DATA PROVIDED:
#####

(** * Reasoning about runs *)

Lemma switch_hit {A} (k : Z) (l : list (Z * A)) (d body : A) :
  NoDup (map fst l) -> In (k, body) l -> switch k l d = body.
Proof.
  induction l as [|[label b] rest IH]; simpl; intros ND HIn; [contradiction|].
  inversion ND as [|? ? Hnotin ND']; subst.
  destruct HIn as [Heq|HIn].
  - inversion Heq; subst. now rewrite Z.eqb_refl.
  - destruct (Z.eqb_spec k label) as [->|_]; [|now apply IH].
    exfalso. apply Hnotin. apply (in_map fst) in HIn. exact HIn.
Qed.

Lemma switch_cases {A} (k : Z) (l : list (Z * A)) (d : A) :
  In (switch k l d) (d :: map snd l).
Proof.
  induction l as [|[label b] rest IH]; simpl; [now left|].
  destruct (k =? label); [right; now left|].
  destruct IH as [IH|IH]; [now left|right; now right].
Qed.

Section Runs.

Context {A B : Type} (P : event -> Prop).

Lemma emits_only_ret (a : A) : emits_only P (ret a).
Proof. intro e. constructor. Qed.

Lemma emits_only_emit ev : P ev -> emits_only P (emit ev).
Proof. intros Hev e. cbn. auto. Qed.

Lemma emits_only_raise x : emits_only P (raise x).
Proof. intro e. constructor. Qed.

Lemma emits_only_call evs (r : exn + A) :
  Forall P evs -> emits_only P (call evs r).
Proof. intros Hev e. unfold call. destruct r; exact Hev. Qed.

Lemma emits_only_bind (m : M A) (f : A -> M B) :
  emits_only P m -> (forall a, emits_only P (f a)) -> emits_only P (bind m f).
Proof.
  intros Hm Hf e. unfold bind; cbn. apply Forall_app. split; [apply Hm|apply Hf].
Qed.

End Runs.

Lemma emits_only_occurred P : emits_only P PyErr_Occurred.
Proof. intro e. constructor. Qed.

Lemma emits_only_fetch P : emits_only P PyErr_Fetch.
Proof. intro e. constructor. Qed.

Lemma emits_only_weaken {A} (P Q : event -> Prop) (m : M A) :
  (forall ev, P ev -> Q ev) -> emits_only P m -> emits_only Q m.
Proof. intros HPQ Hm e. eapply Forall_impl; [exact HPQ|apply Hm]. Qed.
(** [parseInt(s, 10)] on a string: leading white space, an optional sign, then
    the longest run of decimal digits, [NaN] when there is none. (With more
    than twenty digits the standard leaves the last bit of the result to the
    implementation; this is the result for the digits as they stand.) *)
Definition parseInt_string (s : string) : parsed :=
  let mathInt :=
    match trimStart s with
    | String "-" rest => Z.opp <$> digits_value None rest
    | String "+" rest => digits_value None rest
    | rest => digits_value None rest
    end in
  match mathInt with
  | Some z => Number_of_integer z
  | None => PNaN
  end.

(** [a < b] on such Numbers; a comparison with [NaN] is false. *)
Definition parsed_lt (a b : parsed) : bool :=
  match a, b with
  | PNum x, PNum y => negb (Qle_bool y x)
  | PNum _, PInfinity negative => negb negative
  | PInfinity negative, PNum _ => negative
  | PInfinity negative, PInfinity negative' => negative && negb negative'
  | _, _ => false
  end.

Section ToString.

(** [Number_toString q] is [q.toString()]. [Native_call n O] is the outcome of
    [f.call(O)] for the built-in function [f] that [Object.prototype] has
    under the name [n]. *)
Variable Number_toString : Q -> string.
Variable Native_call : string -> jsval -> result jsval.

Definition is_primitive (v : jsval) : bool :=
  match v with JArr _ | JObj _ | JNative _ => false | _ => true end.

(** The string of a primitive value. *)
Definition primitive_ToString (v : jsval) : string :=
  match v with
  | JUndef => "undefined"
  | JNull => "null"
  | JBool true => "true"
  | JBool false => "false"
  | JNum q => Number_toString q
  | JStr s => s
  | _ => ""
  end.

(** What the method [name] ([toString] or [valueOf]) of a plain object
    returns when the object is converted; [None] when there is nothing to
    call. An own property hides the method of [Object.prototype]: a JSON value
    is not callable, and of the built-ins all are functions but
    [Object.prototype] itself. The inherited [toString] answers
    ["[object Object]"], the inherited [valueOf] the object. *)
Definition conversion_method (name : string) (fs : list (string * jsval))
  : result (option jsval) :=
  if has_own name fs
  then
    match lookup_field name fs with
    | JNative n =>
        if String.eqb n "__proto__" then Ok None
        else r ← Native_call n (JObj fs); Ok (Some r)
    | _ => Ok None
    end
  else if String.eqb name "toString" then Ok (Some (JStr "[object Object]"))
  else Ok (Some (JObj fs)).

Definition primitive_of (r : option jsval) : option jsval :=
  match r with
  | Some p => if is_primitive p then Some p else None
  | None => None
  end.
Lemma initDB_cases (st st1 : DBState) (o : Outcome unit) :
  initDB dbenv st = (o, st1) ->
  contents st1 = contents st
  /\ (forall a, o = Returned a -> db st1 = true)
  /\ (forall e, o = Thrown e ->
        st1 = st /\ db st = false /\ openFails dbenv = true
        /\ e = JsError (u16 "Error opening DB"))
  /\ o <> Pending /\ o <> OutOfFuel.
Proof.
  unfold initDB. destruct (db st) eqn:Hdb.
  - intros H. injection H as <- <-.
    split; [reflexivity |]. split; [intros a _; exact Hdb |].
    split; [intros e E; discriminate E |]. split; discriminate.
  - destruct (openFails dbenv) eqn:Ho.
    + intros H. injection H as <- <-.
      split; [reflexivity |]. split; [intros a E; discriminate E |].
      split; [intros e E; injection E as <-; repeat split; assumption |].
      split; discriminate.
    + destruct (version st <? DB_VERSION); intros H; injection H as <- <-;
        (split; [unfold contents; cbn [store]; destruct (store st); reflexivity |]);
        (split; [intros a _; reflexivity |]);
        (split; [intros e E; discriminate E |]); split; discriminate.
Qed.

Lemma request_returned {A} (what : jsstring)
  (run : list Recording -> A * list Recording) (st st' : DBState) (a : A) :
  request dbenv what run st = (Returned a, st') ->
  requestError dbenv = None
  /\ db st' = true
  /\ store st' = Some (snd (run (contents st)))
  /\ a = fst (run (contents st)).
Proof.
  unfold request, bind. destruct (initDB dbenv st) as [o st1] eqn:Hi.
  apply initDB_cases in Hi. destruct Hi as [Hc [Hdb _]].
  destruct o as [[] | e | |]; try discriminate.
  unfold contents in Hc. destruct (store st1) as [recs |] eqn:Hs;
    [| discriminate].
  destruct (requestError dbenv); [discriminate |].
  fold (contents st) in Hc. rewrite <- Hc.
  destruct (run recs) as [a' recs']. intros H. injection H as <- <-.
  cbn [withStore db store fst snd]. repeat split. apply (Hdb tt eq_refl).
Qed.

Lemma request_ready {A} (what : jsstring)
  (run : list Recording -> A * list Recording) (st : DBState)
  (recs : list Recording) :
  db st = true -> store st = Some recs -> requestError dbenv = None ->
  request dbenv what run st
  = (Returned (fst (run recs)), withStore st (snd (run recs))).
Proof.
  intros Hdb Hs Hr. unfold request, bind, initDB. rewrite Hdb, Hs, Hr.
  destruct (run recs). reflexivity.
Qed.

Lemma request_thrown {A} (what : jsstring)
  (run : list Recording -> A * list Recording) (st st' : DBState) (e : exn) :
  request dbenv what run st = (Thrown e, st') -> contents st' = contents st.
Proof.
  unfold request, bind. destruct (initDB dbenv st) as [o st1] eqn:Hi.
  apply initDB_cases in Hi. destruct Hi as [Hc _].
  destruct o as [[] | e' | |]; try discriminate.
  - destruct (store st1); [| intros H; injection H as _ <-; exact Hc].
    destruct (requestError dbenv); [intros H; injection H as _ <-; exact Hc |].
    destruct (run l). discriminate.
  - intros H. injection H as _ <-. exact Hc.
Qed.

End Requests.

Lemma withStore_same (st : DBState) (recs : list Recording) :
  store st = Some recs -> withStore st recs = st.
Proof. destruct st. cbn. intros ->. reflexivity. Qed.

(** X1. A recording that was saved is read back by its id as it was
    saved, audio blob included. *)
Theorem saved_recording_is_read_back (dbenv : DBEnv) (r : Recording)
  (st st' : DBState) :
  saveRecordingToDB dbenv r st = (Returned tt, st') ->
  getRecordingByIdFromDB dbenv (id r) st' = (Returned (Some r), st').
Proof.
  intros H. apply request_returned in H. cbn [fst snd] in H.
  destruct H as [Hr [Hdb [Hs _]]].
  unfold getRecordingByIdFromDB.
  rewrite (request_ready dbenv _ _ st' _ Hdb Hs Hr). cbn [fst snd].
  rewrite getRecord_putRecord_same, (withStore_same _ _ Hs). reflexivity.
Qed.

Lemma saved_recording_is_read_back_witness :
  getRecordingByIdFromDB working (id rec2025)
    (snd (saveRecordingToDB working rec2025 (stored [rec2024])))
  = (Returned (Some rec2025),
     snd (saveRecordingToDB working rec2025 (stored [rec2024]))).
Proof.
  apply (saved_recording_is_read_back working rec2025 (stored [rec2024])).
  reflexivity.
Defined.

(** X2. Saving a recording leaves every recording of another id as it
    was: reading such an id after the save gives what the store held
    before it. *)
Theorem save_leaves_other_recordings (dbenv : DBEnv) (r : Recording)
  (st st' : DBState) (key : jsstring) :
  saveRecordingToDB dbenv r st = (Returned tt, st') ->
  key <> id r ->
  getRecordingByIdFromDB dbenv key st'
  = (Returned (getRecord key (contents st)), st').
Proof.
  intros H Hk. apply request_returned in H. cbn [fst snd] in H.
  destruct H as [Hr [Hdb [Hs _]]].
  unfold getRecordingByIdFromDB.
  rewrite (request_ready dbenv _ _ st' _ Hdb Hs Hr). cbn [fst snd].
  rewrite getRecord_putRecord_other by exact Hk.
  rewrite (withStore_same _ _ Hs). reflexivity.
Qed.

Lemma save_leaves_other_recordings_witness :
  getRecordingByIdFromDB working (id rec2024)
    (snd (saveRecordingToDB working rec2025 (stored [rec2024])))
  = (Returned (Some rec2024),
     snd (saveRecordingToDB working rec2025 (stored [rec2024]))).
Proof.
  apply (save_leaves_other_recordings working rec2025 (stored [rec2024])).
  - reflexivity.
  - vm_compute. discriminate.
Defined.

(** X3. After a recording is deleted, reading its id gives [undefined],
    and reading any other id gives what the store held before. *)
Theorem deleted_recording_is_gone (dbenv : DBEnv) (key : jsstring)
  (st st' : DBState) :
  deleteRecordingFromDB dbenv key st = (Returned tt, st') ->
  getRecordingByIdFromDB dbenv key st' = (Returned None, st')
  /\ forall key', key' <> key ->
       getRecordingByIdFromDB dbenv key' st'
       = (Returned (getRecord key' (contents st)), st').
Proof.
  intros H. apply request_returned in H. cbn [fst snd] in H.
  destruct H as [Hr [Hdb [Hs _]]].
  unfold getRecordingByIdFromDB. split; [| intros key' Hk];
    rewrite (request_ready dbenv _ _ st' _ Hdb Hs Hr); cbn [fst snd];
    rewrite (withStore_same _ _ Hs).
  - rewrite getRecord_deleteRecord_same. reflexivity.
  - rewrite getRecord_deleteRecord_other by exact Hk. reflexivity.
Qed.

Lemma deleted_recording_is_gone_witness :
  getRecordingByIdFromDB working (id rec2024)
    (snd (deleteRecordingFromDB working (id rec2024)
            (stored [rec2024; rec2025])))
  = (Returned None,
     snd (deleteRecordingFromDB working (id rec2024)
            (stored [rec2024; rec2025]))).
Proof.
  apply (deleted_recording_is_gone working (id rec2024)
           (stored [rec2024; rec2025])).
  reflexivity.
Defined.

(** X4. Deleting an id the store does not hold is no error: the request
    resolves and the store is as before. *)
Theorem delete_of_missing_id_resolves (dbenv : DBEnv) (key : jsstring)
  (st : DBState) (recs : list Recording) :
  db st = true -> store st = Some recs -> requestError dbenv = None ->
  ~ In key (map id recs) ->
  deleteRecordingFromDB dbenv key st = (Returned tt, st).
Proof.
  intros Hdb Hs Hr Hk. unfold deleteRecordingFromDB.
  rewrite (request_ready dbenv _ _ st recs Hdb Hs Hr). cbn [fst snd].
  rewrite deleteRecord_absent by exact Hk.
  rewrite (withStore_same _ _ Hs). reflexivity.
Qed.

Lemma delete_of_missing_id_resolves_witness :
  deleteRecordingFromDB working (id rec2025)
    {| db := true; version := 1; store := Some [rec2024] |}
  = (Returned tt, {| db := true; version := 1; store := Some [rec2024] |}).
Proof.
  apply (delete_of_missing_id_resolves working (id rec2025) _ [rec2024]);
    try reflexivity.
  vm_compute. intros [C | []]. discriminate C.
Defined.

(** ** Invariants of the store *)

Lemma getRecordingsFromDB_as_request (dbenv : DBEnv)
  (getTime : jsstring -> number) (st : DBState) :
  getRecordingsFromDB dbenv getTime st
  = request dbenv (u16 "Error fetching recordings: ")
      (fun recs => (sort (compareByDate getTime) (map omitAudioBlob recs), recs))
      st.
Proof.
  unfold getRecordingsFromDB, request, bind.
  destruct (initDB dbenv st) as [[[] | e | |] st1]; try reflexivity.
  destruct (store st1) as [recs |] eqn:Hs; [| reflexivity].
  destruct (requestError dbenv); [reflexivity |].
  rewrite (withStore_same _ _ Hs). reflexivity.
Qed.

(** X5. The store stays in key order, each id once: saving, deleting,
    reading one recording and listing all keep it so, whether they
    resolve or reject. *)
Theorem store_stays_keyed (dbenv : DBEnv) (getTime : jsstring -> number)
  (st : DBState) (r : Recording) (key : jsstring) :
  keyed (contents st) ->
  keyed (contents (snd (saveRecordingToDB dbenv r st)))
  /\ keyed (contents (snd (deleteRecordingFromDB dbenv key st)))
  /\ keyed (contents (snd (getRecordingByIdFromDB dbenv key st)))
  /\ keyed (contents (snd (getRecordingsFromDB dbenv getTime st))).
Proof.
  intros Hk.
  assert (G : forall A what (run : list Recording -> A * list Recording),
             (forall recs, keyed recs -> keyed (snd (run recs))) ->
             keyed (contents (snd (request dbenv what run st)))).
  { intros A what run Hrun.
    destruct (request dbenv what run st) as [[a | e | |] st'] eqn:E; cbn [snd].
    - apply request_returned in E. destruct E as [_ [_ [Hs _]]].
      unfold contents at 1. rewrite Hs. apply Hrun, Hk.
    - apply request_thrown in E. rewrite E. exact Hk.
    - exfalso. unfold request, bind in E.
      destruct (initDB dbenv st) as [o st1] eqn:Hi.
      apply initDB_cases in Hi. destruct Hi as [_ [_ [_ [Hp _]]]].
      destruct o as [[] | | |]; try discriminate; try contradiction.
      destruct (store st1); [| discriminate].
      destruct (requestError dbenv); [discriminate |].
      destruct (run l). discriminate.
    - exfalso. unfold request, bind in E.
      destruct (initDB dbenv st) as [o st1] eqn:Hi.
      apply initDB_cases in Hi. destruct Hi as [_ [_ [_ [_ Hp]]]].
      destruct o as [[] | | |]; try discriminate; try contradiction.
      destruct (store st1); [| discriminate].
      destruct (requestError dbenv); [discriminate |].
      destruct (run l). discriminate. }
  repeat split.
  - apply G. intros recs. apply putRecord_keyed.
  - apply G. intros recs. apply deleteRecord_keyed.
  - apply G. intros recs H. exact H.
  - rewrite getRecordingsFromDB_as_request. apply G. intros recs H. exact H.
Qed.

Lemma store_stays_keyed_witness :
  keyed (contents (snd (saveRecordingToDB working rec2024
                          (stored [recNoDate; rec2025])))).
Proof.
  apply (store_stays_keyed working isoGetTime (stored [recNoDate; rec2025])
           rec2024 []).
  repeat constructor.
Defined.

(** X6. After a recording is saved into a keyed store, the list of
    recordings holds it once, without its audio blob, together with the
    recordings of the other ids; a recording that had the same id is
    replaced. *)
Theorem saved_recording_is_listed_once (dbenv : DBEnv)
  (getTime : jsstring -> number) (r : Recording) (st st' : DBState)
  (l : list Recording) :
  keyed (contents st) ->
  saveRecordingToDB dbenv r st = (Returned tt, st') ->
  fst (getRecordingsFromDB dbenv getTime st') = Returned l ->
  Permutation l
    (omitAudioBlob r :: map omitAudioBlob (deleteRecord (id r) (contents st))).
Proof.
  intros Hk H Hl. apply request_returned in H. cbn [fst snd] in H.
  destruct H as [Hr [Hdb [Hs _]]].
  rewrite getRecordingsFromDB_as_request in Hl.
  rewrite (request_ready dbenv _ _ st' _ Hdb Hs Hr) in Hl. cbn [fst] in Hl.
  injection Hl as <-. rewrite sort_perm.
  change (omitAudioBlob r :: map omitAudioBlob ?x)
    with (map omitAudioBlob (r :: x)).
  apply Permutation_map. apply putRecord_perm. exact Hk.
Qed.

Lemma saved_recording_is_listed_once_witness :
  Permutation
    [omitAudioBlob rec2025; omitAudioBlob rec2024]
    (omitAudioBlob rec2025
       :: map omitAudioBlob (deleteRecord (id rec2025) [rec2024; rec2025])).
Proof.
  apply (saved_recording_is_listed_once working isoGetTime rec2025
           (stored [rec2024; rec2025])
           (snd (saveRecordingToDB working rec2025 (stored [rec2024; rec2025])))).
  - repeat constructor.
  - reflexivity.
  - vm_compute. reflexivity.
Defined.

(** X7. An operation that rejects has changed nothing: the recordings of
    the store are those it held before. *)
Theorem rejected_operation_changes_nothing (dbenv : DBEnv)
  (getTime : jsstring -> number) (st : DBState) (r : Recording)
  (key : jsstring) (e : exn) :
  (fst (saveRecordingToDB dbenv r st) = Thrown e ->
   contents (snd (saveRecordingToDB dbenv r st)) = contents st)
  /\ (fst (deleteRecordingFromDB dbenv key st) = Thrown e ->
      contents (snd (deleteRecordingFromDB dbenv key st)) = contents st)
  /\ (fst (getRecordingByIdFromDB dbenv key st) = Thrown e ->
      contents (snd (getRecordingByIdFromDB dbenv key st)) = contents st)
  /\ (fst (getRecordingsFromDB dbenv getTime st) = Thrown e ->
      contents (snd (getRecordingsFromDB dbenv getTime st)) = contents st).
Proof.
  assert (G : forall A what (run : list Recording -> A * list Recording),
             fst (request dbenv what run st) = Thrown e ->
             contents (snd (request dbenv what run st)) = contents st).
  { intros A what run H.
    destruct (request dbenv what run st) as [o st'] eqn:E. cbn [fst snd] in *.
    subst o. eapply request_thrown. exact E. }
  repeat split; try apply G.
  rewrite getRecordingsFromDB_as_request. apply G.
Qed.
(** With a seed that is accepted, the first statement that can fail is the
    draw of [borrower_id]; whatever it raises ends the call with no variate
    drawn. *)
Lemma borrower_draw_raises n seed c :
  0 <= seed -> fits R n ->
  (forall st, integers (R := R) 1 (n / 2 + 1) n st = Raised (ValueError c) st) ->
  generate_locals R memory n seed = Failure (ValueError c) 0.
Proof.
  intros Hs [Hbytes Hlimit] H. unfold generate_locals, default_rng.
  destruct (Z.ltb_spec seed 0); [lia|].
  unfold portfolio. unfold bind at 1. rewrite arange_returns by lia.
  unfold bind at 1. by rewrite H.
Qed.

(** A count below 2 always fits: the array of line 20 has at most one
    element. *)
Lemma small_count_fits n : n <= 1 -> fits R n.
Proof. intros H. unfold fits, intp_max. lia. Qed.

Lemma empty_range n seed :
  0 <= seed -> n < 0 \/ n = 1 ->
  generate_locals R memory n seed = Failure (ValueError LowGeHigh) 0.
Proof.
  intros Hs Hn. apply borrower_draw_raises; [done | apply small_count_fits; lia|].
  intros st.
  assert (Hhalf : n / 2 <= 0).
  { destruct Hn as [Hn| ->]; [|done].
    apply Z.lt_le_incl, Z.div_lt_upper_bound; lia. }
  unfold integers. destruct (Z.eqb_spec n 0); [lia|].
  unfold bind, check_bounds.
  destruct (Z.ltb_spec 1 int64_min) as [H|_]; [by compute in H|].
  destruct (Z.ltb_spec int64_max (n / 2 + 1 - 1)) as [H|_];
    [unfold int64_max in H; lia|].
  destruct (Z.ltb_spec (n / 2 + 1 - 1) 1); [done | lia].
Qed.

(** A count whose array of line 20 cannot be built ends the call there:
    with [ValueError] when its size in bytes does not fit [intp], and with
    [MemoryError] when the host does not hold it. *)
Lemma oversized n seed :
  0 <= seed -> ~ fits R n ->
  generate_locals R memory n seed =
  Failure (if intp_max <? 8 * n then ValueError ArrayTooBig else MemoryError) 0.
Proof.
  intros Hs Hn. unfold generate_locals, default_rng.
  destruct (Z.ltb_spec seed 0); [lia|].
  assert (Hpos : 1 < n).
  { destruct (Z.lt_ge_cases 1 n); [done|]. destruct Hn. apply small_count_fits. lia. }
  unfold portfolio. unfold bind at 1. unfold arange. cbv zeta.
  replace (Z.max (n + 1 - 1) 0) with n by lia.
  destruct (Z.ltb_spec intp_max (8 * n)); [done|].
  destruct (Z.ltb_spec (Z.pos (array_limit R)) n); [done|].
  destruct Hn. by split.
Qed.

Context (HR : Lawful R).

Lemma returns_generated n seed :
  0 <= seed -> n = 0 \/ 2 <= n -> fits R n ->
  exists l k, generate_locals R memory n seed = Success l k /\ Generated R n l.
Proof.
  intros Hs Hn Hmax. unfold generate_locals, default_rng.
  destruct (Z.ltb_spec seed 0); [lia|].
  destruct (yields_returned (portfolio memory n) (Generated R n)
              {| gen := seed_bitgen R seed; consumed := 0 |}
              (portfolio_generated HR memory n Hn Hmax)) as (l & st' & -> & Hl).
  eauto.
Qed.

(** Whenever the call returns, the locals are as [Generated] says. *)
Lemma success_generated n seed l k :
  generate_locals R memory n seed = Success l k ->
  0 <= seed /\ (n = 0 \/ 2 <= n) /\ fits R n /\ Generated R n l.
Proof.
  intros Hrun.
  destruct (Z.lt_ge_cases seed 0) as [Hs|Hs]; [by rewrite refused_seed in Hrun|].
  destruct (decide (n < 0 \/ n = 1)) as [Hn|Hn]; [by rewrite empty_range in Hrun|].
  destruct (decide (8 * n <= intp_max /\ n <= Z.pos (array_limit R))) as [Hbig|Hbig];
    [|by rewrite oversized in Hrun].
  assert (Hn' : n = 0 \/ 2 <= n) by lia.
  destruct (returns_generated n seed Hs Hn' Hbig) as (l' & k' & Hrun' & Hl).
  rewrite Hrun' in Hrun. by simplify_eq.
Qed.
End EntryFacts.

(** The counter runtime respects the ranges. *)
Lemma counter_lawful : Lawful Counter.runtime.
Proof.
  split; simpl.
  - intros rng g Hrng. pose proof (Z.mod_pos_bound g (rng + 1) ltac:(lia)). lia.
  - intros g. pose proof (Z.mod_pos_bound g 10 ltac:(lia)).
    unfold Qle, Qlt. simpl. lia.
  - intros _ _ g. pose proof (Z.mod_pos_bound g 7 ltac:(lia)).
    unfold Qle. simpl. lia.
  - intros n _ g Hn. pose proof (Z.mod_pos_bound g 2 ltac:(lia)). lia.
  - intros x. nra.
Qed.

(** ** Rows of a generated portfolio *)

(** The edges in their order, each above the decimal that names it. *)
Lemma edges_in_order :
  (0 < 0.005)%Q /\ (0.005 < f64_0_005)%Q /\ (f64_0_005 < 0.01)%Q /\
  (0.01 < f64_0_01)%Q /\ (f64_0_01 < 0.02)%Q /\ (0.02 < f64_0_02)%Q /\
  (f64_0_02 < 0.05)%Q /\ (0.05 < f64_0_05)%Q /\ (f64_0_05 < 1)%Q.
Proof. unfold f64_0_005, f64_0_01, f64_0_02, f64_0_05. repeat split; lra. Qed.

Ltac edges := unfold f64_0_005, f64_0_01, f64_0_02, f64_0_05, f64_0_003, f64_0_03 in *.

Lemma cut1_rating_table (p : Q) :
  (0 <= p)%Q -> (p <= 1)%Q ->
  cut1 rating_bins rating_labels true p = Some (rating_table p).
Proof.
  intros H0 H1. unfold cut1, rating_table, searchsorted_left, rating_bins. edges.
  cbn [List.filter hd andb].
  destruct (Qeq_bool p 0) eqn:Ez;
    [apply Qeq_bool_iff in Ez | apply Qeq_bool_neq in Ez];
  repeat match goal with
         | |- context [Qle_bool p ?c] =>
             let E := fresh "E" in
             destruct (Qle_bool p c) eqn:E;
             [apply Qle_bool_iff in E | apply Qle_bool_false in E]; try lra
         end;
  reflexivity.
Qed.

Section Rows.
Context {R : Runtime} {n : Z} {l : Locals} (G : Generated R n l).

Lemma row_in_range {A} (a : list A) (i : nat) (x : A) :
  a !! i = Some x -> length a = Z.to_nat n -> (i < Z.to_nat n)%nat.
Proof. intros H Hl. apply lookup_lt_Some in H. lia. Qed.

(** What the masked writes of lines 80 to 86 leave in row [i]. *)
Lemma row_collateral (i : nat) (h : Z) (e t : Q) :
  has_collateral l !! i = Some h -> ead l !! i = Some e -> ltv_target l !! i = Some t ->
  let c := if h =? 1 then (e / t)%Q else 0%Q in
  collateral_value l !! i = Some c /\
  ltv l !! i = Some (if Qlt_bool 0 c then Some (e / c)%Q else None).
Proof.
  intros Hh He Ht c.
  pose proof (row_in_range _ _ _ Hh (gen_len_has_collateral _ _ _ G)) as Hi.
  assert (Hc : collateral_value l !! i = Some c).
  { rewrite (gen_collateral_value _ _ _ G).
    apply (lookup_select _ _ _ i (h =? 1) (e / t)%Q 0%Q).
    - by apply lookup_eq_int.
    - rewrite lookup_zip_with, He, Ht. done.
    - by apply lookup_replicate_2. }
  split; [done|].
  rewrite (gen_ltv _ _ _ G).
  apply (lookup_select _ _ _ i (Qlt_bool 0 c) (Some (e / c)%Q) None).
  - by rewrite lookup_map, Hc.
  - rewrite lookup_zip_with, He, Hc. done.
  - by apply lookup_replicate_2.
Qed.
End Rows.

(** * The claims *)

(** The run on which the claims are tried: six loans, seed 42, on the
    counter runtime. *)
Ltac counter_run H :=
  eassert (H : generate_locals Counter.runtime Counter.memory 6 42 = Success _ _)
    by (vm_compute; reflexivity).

#####

TRY IT: Select every line of the records holding the string "such".

ANSWER SPACE:
(** [a < b] on such Numbers; a comparison with [NaN] is false. *)
    was: reading such an id after the save gives what the store held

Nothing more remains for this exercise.